A vulnerability was found in MicroPython 1.22.2. It has been declared as critical. Affected by this vulnerability is an unknown functionality of the file py/objarray.c. The manipulation leads to use after free. The attack can be launched remotely. The complexity of an attack is rather high. The exploitation appears to be difficult. Upgrading to version 1.23.0 is able to address this issue. The identifier of the patch is 4bed614e707c0644c06e117f848fa12605c711cd. It is recommended to upgrade the affected component. In micropython objarray component, when a bytes object is resized and copied into itself, it may reference memory that has already been freed.

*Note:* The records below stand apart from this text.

(** C11. A turn in which nothing fails delivers a queue the server can accept.
    The queue is [deliverable]: the server understands each event and would
    accept it on its own, the keys are different and new to the history, and the
    stages go on from the history's last one as the lifecycle allows (an event
    that does not would be refused each time and hold up those behind it).  The
    client's URLs name the installation and a listener passes them to the
    handlers (the listeners of the server hide these paths today).  However many
    turns went wrong before, and however far they got, when the credential still
    lives, the clocks agree, the store has room and others leave the history and
    the credential alone, the next turn posts every event that is left, the queue
    is empty, and the history of the installation is what it was followed by
    exactly one record of each event, in order. *)
Theorem reliable_turn_delivers `{!Artifact.CryptoLaws _} until base events db queue db1 fates :
  addressed → api_exists →
  deliverable base events → installation_history iid db = base → turns events db queue db1 →
  (queue ≠ [] → ready until (length events) db1) → (∀ n, reliable until (fates n)) →
  ∃ n db2 records, converse (post_events c secret queue) fates 0 db1 = Some ([], n, db2) ∧
    installation_history iid db2 = base ++ records ∧ Forall2 record_of records events.
Proof.
  intros Haddr Hurl (Hu & Hacc & Hn & Hb & Hchain) Hh Ht Hready Hrel. assert (history_has base events 0 db) as Hk0.
  { split; [lia|]. exists []. rewrite app_nil_r, take_0. by split. }
  destruct (turns_deliver base events Hb Hn Haddr Hu 0 0 _ _ _ Hk0 (le_n _) Ht) as (i & k & _ & Hik & _ & -> & Hk).
  edestruct (reliable_post_events base events) as (n & db2 & Hc & Hend); try done; [|by destruct Hk; lia|].
  - intros Hi. apply (ready_less _ (length events)); [lia|]. apply Hready. intros E%(f_equal length). rewrite length_drop in E. cbn in E. lia.
  - destruct Hend as (_ & records & Hrec & Hall). rewrite firstn_all in Hall. by exists n, db2, records.
Qed.
End Delivery.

Referencing memory after it has been freed can cause a program to crash, use unexpected values, or execute code.
Name | Vendor | Start Version | End Version |
---|---|---|---|
Micropython | Micropython | 1.22.2 (including) | 1.22.2 (including) |
The use of previously-freed memory can have any number of adverse consequences, ranging from the corruption of valid data to the execution of arbitrary code, depending on the instantiation and timing of the flaw. The simplest way data corruption may occur involves the system’s reuse of the freed memory. Use-after-free errors have two common and sometimes overlapping causes:
In this scenario, the memory in question is allocated to another pointer validly at some point after it has been freed. The original pointer to the freed memory is used again and points to somewhere within the new allocation. As the data is changed, it corrupts the validly used memory; this induces undefined behavior in the process. If the newly allocated data happens to hold a class, in C++ for example, various function pointers may be scattered within the heap data. If one of these function pointers is overwritten with an address to valid shellcode, execution of arbitrary code can be achieved.